(** ** Values and types *)

Fixpoint gtype_ind' (P : gtype → Prop) (HU : ∀ m, P (TUint m)) (HI : P TInt) (HS : P TString)
    (HB : P TBytes) (HL : ∀ t, P t → P (TSlice t))
    (HT : ∀ n fs, Forall (λ f : string * gtype, P f.2) fs → P (TStruct n fs)) (t : gtype) : P t :=
  let rec := gtype_ind' P HU HI HS HB HL HT in
  match t with
  | TUint m => HU m
  | TInt => HI
  | TString => HS
  | TBytes => HB
  | TSlice t => HL t (rec t)
  | TStruct n fs => HT n fs
      ((fix go fs : Forall (λ f : string * gtype, P f.2) fs :=
          match fs with
          | [] => List.Forall_nil _
          | (n, t) :: fs => List.Forall_cons _ (n, t) _ (rec t) (go fs)
          end) fs)
  end.

(** [v] is a value of the type [t] *)
Fixpoint typed (t : gtype) (v : gval) : Prop :=
  match t, v with
  | TUint max, GUint n => 0 ≤ n ≤ max ∧ max < 2 ^ 64
  | TInt, GInt i => is_i64 i
  | TString, GBytes l | TBytes, GBytes l => zlen l < 2 ^ 64
  | TSlice t, GSlice l =>
      zlen l < 2 ^ 64 ∧ (fix go l := match l with [] => True | v :: l => typed t v ∧ go l end) l
  | TStruct _ fs, GStruct vs =>
      (fix go fs vs :=
         match fs, vs with
         | [], [] => True
         | (n, t) :: fs, (m, v) :: vs => n = m ∧ (v = GNil ∨ typed t v) ∧ go fs vs
         | _, _ => False
         end) fs vs
  | _, _ => False
  end.

(** what arrives of a value: the fields that are not zero *)
Fixpoint norm (v : gval) : gval :=
  match v with
  | GSlice l => GSlice ((fix go l := match l with [] => [] | v :: l => norm v :: go l end) l)
  | GStruct fs =>
      GStruct ((fix go fs :=
                  match fs with
                  | [] => []
                  | (n, v) :: fs => if is_zero v then go fs else (n, norm v) :: go fs
                  end) fs)
  | _ => v
  end.

(** the received type [id] is the type [t] *)
Fixpoint links (types : gmap Z wire) (t : gtype) (id : Z) : Prop :=
  match t with
  | TUint _ => id = 3
  | TInt => id = 2
  | TString => id = 6
  | TBytes => id = 5
  | TSlice t => ∃ e, types !! id ≫= w_slice = Some e ∧ links types t e
  | TStruct _ fs => NoDup fs.*1 ∧ ∃ wfs, types !! id ≫= w_struct = Some wfs ∧
      (fix go fs wfs :=
         match fs, wfs with
         | [], [] => True
         | (n, t) :: fs, (m, w) :: wfs => n = m ∧ n ≠ EmptyString ∧ links types t w ∧ go fs wfs
         | _, _ => False
         end) fs wfs
  end.

(** the loops over the fields and elements, by name *)
Fixpoint e_fields (last i : Z) (fs : list (string * gval)) : list byte :=
  match fs with
  | [] => e_uint 0
  | (_, v) :: fs =>
      if is_zero v then e_fields last (i + 1) fs
      else e_uint (i - last) ++ e_value v ++ e_fields i (i + 1) fs
  end.
Fixpoint e_elems (l : list gval) : list byte :=
  match l with [] => [] | v :: l => e_value v ++ e_elems l end.
Fixpoint norm_fields (fs : list (string * gval)) : list (string * gval) :=
  match fs with
  | [] => []
  | (n, v) :: fs => if is_zero v then norm_fields fs else (n, norm v) :: norm_fields fs
  end.
Definition typed_elems (t : gtype) : list gval → Prop :=
  fix go l := match l with [] => True | v :: l => typed t v ∧ go l end.
Fixpoint typed_fields (fs : list (string * gtype)) (vs : list (string * gval)) : Prop :=
  match fs, vs with
  | [], [] => True
  | (n, t) :: fs, (m, v) :: vs => n = m ∧ (v = GNil ∨ typed t v) ∧ typed_fields fs vs
  | _, _ => False
  end.
Definition links_fields (types : gmap Z wire) : list (string * gtype) → list (string * Z) → Prop :=
  fix go fs wfs :=
    match fs, wfs with
    | [], [] => True
    | (n, t) :: fs, (m, w) :: wfs => n = m ∧ n ≠ EmptyString ∧ links types t w ∧ go fs wfs
    | _, _ => False
    end.

Lemma e_value_struct fs : e_value (GStruct fs) = e_fields (-1) 0 fs.
Proof. done. Qed.
Lemma e_value_slice l : e_value (GSlice l) = e_uint (zlen l) ++ e_elems l.
Proof. done. Qed.
Lemma norm_struct fs : norm (GStruct fs) = GStruct (norm_fields fs).
Proof. done. Qed.
Lemma norm_slice l : norm (GSlice l) = GSlice (norm <$> l).
Proof. done. Qed.

Lemma e_value_nonempty t v : typed t v → e_value v ≠ [].
Proof.
  destruct t, v; simpl; try done; intros _.
  - destruct (e_uint_cons n) as (c & l & ->). done.
  - unfold e_int. case_match; match goal with |- e_uint ?n ≠ _ => by destruct (e_uint_cons n) as (? & ? & ->) end.
  - unfold e_bytes. by destruct (e_uint_cons (zlen l)) as (c & k & ->).
  - unfold e_bytes. by destruct (e_uint_cons (zlen l)) as (c & k & ->).
  - by destruct (e_uint_cons (zlen l)) as (c & k & ->).
  - change (e_fields (-1) 0 fields0 ≠ []). generalize (-1), 0.
    induction fields0 as [|[n v] vs IH]; intros last i; [done|]. simpl.
    destruct (is_zero v); [apply IH|]. by destruct (e_uint_cons (i - last)) as (c & k & ->).
Qed.

Lemma e_fields_nonempty last i vs : e_fields last i vs ≠ [].
Proof.
  revert last i. induction vs as [|[n v] vs IH]; intros last i; [done|]. simpl.
  destruct (is_zero v); [apply IH|]. by destruct (e_uint_cons (i - last)) as (c & k & ->).
Qed.

(** ** A sent value is decoded as itself *)

Definition decodes (types : gmap Z wire) (t : gtype) : Prop :=
  ∀ id v fuel rest, links types t id → typed t v → (2 * length (e_value v) + 2 ≤ fuel)%nat →
    d_value fuel types (Some t) id (e_value v ++ rest) = Ok (norm v, rest).

Lemma d_elems_e types t id l fuel rest :
  decodes types t → links types t id → typed_elems t l →
  (2 * length (e_elems l) + 3 ≤ fuel)%nat →
  d_elems fuel types (Some t) id (length l) (e_elems l ++ rest) = Ok (norm <$> l, rest).
Proof.
  intros Hd Hl. revert fuel. induction l as [|v l IH]; intros fuel Ht Hf.
  { by destruct fuel. }
  destruct Ht as [Hv Ht]. pose proof (e_value_nonempty t v Hv) as Hne.
  destruct fuel as [|fuel]; [lia|]. cbn [length d_elems e_elems] in *. rewrite length_app in Hf.
  assert (0 < length (e_value v))%nat by (destruct (e_value v); [done|simpl; lia]).
  rewrite <-app_assoc. rewrite decide_False.
  2: { by intros [? _]%app_eq_nil. }
  rewrite Hd by (done || lia). rewrite bind_Ok, IH by (done || lia). done.
Qed.

Lemma assoc_app_here {A} (pre fs : list (string * A)) n t :
  NoDup (pre ++ (n, t) :: fs).*1 → assoc n (pre ++ (n, t) :: fs) = Some t.
Proof.
  induction pre as [|[m u] pre IH]; cbn; intros Hnd.
  - by rewrite String.eqb_refl.
  - apply NoDup_cons in Hnd as [Hm Hnd]. rewrite (proj2 (String.eqb_neq _ _)); [by apply IH|].
    intros ->. apply Hm. rewrite fmap_app. simpl. set_solver.
Qed.

Lemma d_fields_e types pre fs wpre wfs vs last fuel rest :
  Forall (λ f, decodes types f.2) fs →
  NoDup (pre ++ fs).*1 → length pre = length wpre →
  links_fields types fs wfs → typed_fields fs vs →
  -1 ≤ last < zlen pre → zlen (pre ++ fs) < 2 ^ 32 →
  (2 * length (e_fields last (zlen pre) vs) + 1 ≤ fuel)%nat →
  d_fields fuel types (Some (pre ++ fs)) (wpre ++ wfs) last (e_fields last (zlen pre) vs ++ rest)
    = Ok (norm_fields vs, rest).
Proof.
  intros Hd. revert pre wpre wfs vs last fuel.
  induction Hd as [|[n t] fs Hd _ IH]; intros pre wpre wfs vs last fuel Hnd Hlen Hl Ht Hlast Hz Hf;
    destruct wfs as [|[m w] wfs], vs as [|[m' v] vs]; try done.
  - destruct fuel as [|fuel]; [simpl in Hf; lia|]. done.
  - destruct Hl as (<- & Hne & Hw & Hl), Ht as (<- & Hv & Ht).
    assert (Hshift : pre ++ (n, t) :: fs = (pre ++ [(n, t)]) ++ fs) by by rewrite <-app_assoc.
    assert (Hwshift : wpre ++ (n, w) :: wfs = (wpre ++ [(n, w)]) ++ wfs) by by rewrite <-app_assoc.
    assert (Hzp : zlen (pre ++ [(n, t)]) = zlen pre + 1) by by rewrite zlen_app.
    cbn [e_fields norm_fields] in *. destruct (is_zero v) eqn:Hzero.
    + rewrite Hshift, Hwshift, <-Hzp. apply IH; try done; rewrite <-?Hshift, ?Hzp; try done; [|lia].
      rewrite !length_app. simpl. lia.
    + destruct Hv as [->|Hv]; [done|]. destruct fuel as [|fuel]; [lia|].
      destruct (e_uint_cons (zlen pre - last)) as (c0 & l0 & Hc0).
      cbn [d_fields]. rewrite <-!app_assoc. rewrite decide_False by by rewrite Hc0.
      rewrite !length_app in Hf. assert (0 < length (e_uint (zlen pre - last)))%nat by (rewrite Hc0; simpl; lia).
      rewrite zlen_app in Hz. pose proof (zlen_nonneg ((n, t) :: fs)).
      rewrite d_e_uint by lia. rewrite bind_Ok. rewrite (proj2 (Z.eqb_neq _ _)) by lia.
      replace (last + (zlen pre - last)) with (zlen pre) by lia. cbv zeta.
      assert (zlen wpre = zlen pre) as Hwz by (unfold zlen; by rewrite Hlen).
      rewrite zlen_app, zlen_cons, Hwz. pose proof (zlen_nonneg wfs).
      rewrite (proj2 (Z.leb_gt _ _)) by lia.
      assert ((wpre ++ (n, w) :: wfs) !! Z.to_nat (zlen pre) = Some (n, w)) as ->.
      { unfold zlen. rewrite Nat2Z.id, Hlen. by apply list_lookup_middle. }
      cbn [or_bad]. rewrite bind_Ok, assoc_app_here by done.
      pose proof (e_fields_nonempty (zlen pre) (zlen pre + 1) vs) as Hrest.
      assert (0 < length (e_fields (zlen pre) (zlen pre + 1) vs))%nat
        by (destruct (e_fields _ _ vs); [done|simpl; lia]).
      rewrite Hd by (done || lia). rewrite bind_Ok.
      rewrite Hshift, Hwshift, <-Hzp, IH.
      * by rewrite bind_Ok.
      * by rewrite <-Hshift.
      * rewrite !length_app. simpl. lia.
      * done.
      * done.
      * lia.
      * rewrite <-Hshift, zlen_app. done.
      * rewrite Hzp. lia.
Qed.

(** no type has that many fields *)
Fixpoint small_type (t : gtype) : Prop :=
  match t with
  | TSlice t => small_type t
  | TStruct _ fs => zlen fs < 2 ^ 32 ∧
      (fix go fs := match fs with [] => True | (_, t) :: fs => small_type t ∧ go fs end) fs
  | _ => True
  end.

Lemma d_value_e types t : small_type t → decodes types t.
Proof.
  induction t as [max| | | |t IH|name fs IH] using gtype_ind'; intros Hsm id v fuel rest Hl Ht Hf;
    destruct fuel as [|fuel]; try lia; destruct v; try done; cbn [d_value e_value norm].
  - destruct Ht. rewrite d_e_uint, bind_Ok by lia. by rewrite (proj2 (Z.ltb_ge _ _)) by lia.
  - by rewrite d_e_int, bind_Ok.
  - by rewrite d_e_bytes, bind_Ok.
  - by rewrite d_e_bytes, bind_Ok.
  - destruct Hl as (e & -> & Hl), Ht as [Hlen Ht]. cbn [or_bad]. rewrite bind_Ok.
    change (e_value (GSlice l)) with (e_uint (zlen l) ++ e_elems l) in Hf.
    change ((fix go l := match l with [] => [] | v :: l => e_value v ++ go l end) l) with (e_elems l).
    change (norm (GSlice l)) with (norm (GSlice l)). rewrite <-app_assoc.
    pose proof (zlen_nonneg l). rewrite d_e_uint, bind_Ok by lia.
    assert (Hle : zlen l ≤ zlen (e_elems l)).
    { clear -Ht. induction l as [|v l IHl]; [done|]. destruct Ht as [Hv Ht]. specialize (IHl Ht).
      cbn [e_elems]. rewrite zlen_cons, zlen_app. pose proof (e_value_nonempty t v Hv).
      assert (zlen (e_value v) ≠ 0) by (by intros ?%zlen_0). pose proof (zlen_nonneg (e_value v)). lia. }
    rewrite zlen_app. pose proof (zlen_nonneg rest). rewrite (proj2 (Z.ltb_ge _ _)) by lia.
    unfold zlen at 1. rewrite Nat2Z.id. destruct (e_uint_cons (zlen l)) as (c & k & Hc).
    rewrite Hc in Hf. simpl in Hf. rewrite length_app in Hf.
    rewrite d_elems_e; [done|by apply IH|done|exact Ht|lia].
  - destruct Hl as (Hnd & wfs & -> & Hl), Hsm as [Hz Hsm]. cbn [or_bad]. rewrite bind_Ok.
    rewrite e_value_struct in Hf.
    change ((fix go (last i : Z) fs := match fs with
         | [] => e_uint 0
         | (_, v) :: fs => if is_zero v then go last (i + 1) fs
             else e_uint (i - last) ++ e_value v ++ go i (i + 1) fs
         end) (-1) 0 fields) with (e_fields (-1) 0 fields).
    rewrite (d_fields_e types [] fs [] wfs); try done.
    + clear -IH Hsm. induction IH as [|[n t] fs Ht _ IHf]; [done|]. destruct Hsm as [? ?].
      constructor; [by apply Ht|by apply IHf].
    + rewrite zlen_nil. lia.
Qed.

(** ** The size of a value *)

Fixpoint size_bound (v : gval) : Z :=
  match v with
  | GNil => 0
  | GUint _ | GInt _ => 9
  | GBytes l => 9 + zlen l
  | GSlice l => 9 + (fix go l := match l with [] => 0 | v :: l => size_bound v + go l end) l
  | GStruct fs => 9 + (fix go fs := match fs with [] => 0 | (_, v) :: fs => 9 + size_bound v + go fs end) fs
  end.

Lemma e_uint_size n : 0 ≤ n < 2 ^ 64 → zlen (e_uint n) ≤ 9.
Proof.
  intros Hn. destruct (e_uint_spec n Hn) as [(_ & -> & _)|(_ & k & c & Hk & _ & -> & _)]; [done|].
  rewrite zlen_cons. unfold zlen. rewrite length_reverse, le_bytes_length. lia.
Qed.

Lemma e_int_size i : is_i64 i → zlen (e_int i) ≤ 9.
Proof. unfold is_i64. intros Hi. apply e_uint_size. case_match; lia. Qed.

Lemma e_value_size t v : small_type t → typed t v → zlen (e_value v) ≤ size_bound v.
Proof.
  revert v. induction t as [max| | | |t IH|name fs IH] using gtype_ind'; intros v Hsm Ht; destruct v; try done.
  - destruct Ht. apply e_uint_size. lia.
  - by apply e_int_size.
  - simpl in *. unfold e_bytes. rewrite zlen_app. pose proof (e_uint_size (zlen l)). pose proof (zlen_nonneg l). lia.
  - simpl in *. unfold e_bytes. rewrite zlen_app. pose proof (e_uint_size (zlen l)). pose proof (zlen_nonneg l). lia.
  - destruct Ht as [Hlen Ht]. rewrite e_value_slice, zlen_app. cbn [size_bound].
    pose proof (e_uint_size (zlen l)). pose proof (zlen_nonneg l).
    assert (zlen (e_elems l) ≤ (fix go l := match l with [] => 0 | v :: l => size_bound v + go l end) l); [|lia].
    clear -Ht IH Hsm. induction l as [|v l IHl]; [done|]. destruct Ht as [Hv Ht].
    cbn [e_elems]. rewrite zlen_app. specialize (IH v Hsm Hv). specialize (IHl Ht). lia.
  - destruct Hsm as [Hz Hsm]. rewrite e_value_struct. cbn [size_bound].
    assert (H : ∀ last i, -1 ≤ last < i → i + zlen fs < 2 ^ 33 →
      zlen (e_fields last i fields) ≤ 9 + (fix go fs := match fs with [] => 0 | (_, v) :: fs => 9 + size_bound v + go fs end) fields);
      [|apply H; lia].
    clear Hz. revert fields Ht. induction IH as [|[n t] fs Ht0 _ IHf]; intros [|[m v] vs] Ht last i Hl Hi; try done.
    destruct Ht as (-> & Hv & Ht), Hsm as [Hst Hsm]. rewrite zlen_cons in Hi. cbn [e_fields].
    assert (Hnn : 0 ≤ size_bound v).
    { destruct Hv as [->|Hv]; [done|]. specialize (Ht0 v Hst Hv). pose proof (zlen_nonneg (e_value v)). cbn in *. lia. }
    destruct (is_zero v) eqn:Ez.
    + specialize (IHf Hsm vs Ht last (i + 1) ltac:(lia) ltac:(lia)). cbn beta iota in *. lia.
    + rewrite !zlen_app. pose proof (zlen_nonneg fs). pose proof (e_uint_size (i - last) ltac:(lia)).
      specialize (IHf Hsm vs Ht i (i + 1) ltac:(lia) ltac:(lia)).
      destruct Hv as [->|Hv]; [done|]. specialize (Ht0 v Hst Hv). cbn beta iota in *. lia.
Qed.
(* ===== verification/JsonSpec.v ===== *)
(** * What [encoding/json] guarantees

    Parsing returns on every text, and gives back a value that was printed. *)
From S2P Require Import Prelude Readers GoStd Json.

(** ** Parsing returns *)

Lemma skip_space_length l : (length (skip_space l) ≤ length l)%nat.
Proof. induction l as [|c l IH]; simpl; [done|]. case_bool_decide; simpl; lia. Qed.

Lemma digits_span_length l : (length (digits_span l).2 ≤ length l)%nat ∧
  ((digits_span l).1 ≠ [] → (length (digits_span l).2 < length l)%nat).
Proof.
  induction l as [|c l [IH _]]; simpl; [done|]. destruct (is_digit c); [|simpl; split; [lia|done]].
  destruct (digits_span l) as [d r]. simpl in *. lia.
Qed.

Lemma p_digits1_needs l : needs_input l (p_digits1 l).
Proof.
  unfold p_digits1. destruct (digits_span_length l) as [_ H]. destruct (digits_span l) as [d r].
  case_decide; [done|]. by apply H.
Qed.

Lemma p_int_needs l : needs_input l (p_int l).
Proof.
  destruct l as [|c r]; [done|]. unfold p_int. case_decide; [simpl; lia|]. apply p_digits1_needs.
Qed.

Lemma p_frac_shrinks l : shrinks l (p_frac l).
Proof.
  destruct l as [|c r]; [unfold shrinks; simpl; lia|]. unfold p_frac. case_decide; [|simpl; lia].
  eapply rest_ok_bind; [apply p_digits1_needs|]. simpl. lia.
Qed.

Lemma p_exp_shrinks l : shrinks l (p_exp l).
Proof.
  destruct l as [|c r]; [unfold shrinks; simpl; lia|]. unfold p_exp. case_bool_decide; [|simpl; lia].
  destruct r as [|s r]; [done|]. case_bool_decide;
    (eapply rest_ok_bind; [apply p_digits1_needs|]; simpl; lia).
Qed.
(** [Time.MarshalJSON], without the quotes: it fails for years of more than four digits *)
Definition Time_MarshalJSON (offset t : Z) : option (list byte) :=
  let y := time_year offset t in
  if (y <? 0) || (10000 <=? y) then None else Some (format_time offset t).

(** ** Parsing *)

Definition skip_char (c : byte) (l : list byte) : option (list byte) :=
  match l with c' :: l => if decide (c' = c) then Some l else None | [] => None end.

(** [getnum]: two digits, or one unless [fixed] *)
Definition getnum (fixed : bool) (l : list byte) : option (Z * list byte) :=
  match l with
  | a :: r =>
      if is_digit a then
        match r with
        | b :: r' => if is_digit b then Some ((byte_val a - 48) * 10 + (byte_val b - 48), r')
                     else if fixed then None else Some (byte_val a - 48, r)
        | [] => if fixed then None else Some (byte_val a - 48, r)
        end
      else None
  | [] => None
  end.

(** the package's own [atoi]: an optional sign and digits, even none *)
Definition time_atoi (l : list byte) : option Z :=
  match l with
  | c :: r =>
      if decide (c = c_minus) then Z.opp <$> digits_value 0 r
      else if decide (c = c_plus) then digits_value 0 r
      else digits_value 0 l
  | [] => Some 0
  end.

Definition parse_year (l : list byte) : option (Z * list byte) :=
  match l with
  | a :: b :: c :: d :: r => if is_digit a then y ← time_atoi [a; b; c; d]; Some (y, r) else None
  | _ => None
  end.

(** a fraction, which the layout does not have *)
Definition parse_nano (l : list byte) : option (Z * list byte) :=
  match l with
  | p :: d :: _ =>
      if bool_decide (p = c_dot) && is_digit d then
        let (ds, r) := digits_span (tail l) in
        n ← digits_value 0 ds;
        if n <? Second then Some (n * 10 ^ Z.max 0 (9 - zlen ds), r) else None
      else Some (0, l)
  | _ => Some (0, l)
  end.

Definition parse_zone (l : list byte) : option (Z * list byte) :=
  match l with
  | c :: r =>
      if decide (c = x5a) then Some (0, r)
      else match r with
           | h1 :: h2 :: p :: m1 :: m2 :: r =>
               if decide (p = c_colon) then
                 h ← time_atoi [h1; h2]; m ← time_atoi [m1; m2];
                 let o := (h * 60 + m) * 60 in
                 if decide (c = c_plus) then Some (o, r)
                 else if decide (c = c_minus) then Some (- o, r)
                 else None
               else None
           | _ => None
           end
  | [] => None
  end.

Definition in_range_z (lo hi n : Z) : bool := (lo <=? n) && (n <=? hi).

(** [time.Parse("\"2006-01-02T15:04:05Z07:00\"", text)] *)
Definition parse_time (text : list byte) : option Z :=
  l ← skip_char c_quote text;
  '(year, l) ← parse_year l; l ← skip_char c_minus l;
  '(month, l) ← getnum true l; l ← skip_char c_minus l;
  '(day, l) ← getnum true l; l ← skip_char x54 l;
  '(hour, l) ← getnum false l; l ← skip_char c_colon l;
  '(min, l) ← getnum true l; l ← skip_char c_colon l;
  '(sec, l) ← getnum true l;
  '(ns, l) ← parse_nano l;
  '(offset, l) ← parse_zone l;
  l ← skip_char c_quote l;
  if bool_decide (l = []) && in_range_z 1 12 month && in_range_z 0 23 hour && in_range_z 0 59 min &&
     in_range_z 0 59 sec && in_range_z 1 (daysIn month year) day
  then Some ((days_of year month day * day_seconds + hour * 3600 + min * 60 + sec - epoch - offset) * Second + ns)
  else None.
(** the accepting side of a handshake that has arrived *)
Lemma incoming_established id order b i now ref con ep ctl g c q hs q' :
  conf_ok b → allowIncoming b now ctl (IP ep) = Ok tt →
  detectProtocolFromFirstMessage b con = (c, Ok (q, hs)) →
  SendHandshake (Protocol:=Any_Protocol id) (set_Version (h_Version hs) (newHandshake b i)) q = (q', Ok tt) →
  let peer := MkPeer ref (peer_Hash (set_Port (h_ListenPort hs) ep) (h_NodeID hs)) (set_Port (h_ListenPort hs) ep) true in
  ∃ m, handshakeIncoming id order b i now ref con ep ctl g = Ok (m, g) ∧
    mv_result m = Ok (peer, q') ∧ mv_conn m = any_conn q' ∧ mv_closed m = false ∧
    statuses (mv_ctl m) = statuses ctl ++ [MkStatus peer true].
Proof.
  intros Hok Hallow Hd Hs peer. unfold handshakeIncoming. rewrite Hallow, Hd. cbn [fst snd]. rewrite Hs. cbn [fst snd].
  unfold establish. destruct (newPeer_ok b ref (h_NodeID hs) (set_Port (h_ListenPort hs) ep) true)
    as (st & -> & _); [apply (co_buckets _ Hok)|]. by eexists.
Qed.

(** the dialing side of a handshake that is answered *)
Lemma outgoing_established id a i ref con ep ctl p c q reply :
  conf_ok a → SendHandshake (Protocol:=Any_Protocol id) (newHandshake a i) (selectProtocol a con) = (p, Ok tt) →
  detectProtocolFromFirstMessage a (any_conn p) = (c, Ok (q, reply)) →
  h_Loopback reply ≠ i → h_Type reply ≠ TypeRejectAlternative →
  let m := handshakeOutgoing id a i ref con ep ctl in
  let peer := MkPeer ref (peer_Hash ep (h_NodeID reply)) ep false in
  mv_result m = Ok (peer, keep_encoder p q) ∧ mv_conn m = any_conn q ∧ mv_closed m = false ∧
  statuses (mv_ctl m) = statuses ctl ++ [MkStatus peer true].
Proof.
  intros Hok Hs Hd Hl Ht. unfold handshakeOutgoing. rewrite Hs. cbn [fst snd]. rewrite Hd.
  change (h_Loopback (newHandshake a i)) with i.
  rewrite (proj2 (Z.eqb_neq _ _) Hl), (proj2 (Z.eqb_neq _ _) Ht). unfold establish.
  destruct (newPeer_ok a ref (h_NodeID reply) ep false) as (st & -> & _); [apply (co_buckets _ Hok)|].
  simpl. by rewrite keep_encoder_conn.
Qed.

# Task item
Copy every line of the listing that contains the word "getnum".

# Exercise answer
(** [getnum]: two digits, or one unless [fixed] *)
Definition getnum (fixed : bool) (l : list byte) : option (Z * list byte) :=
  '(month, l) ← getnum true l; l ← skip_char c_minus l;
  '(day, l) ← getnum true l; l ← skip_char x54 l;
  '(hour, l) ← getnum false l; l ← skip_char c_colon l;
  '(min, l) ← getnum true l; l ← skip_char c_colon l;
  '(sec, l) ← getnum true l;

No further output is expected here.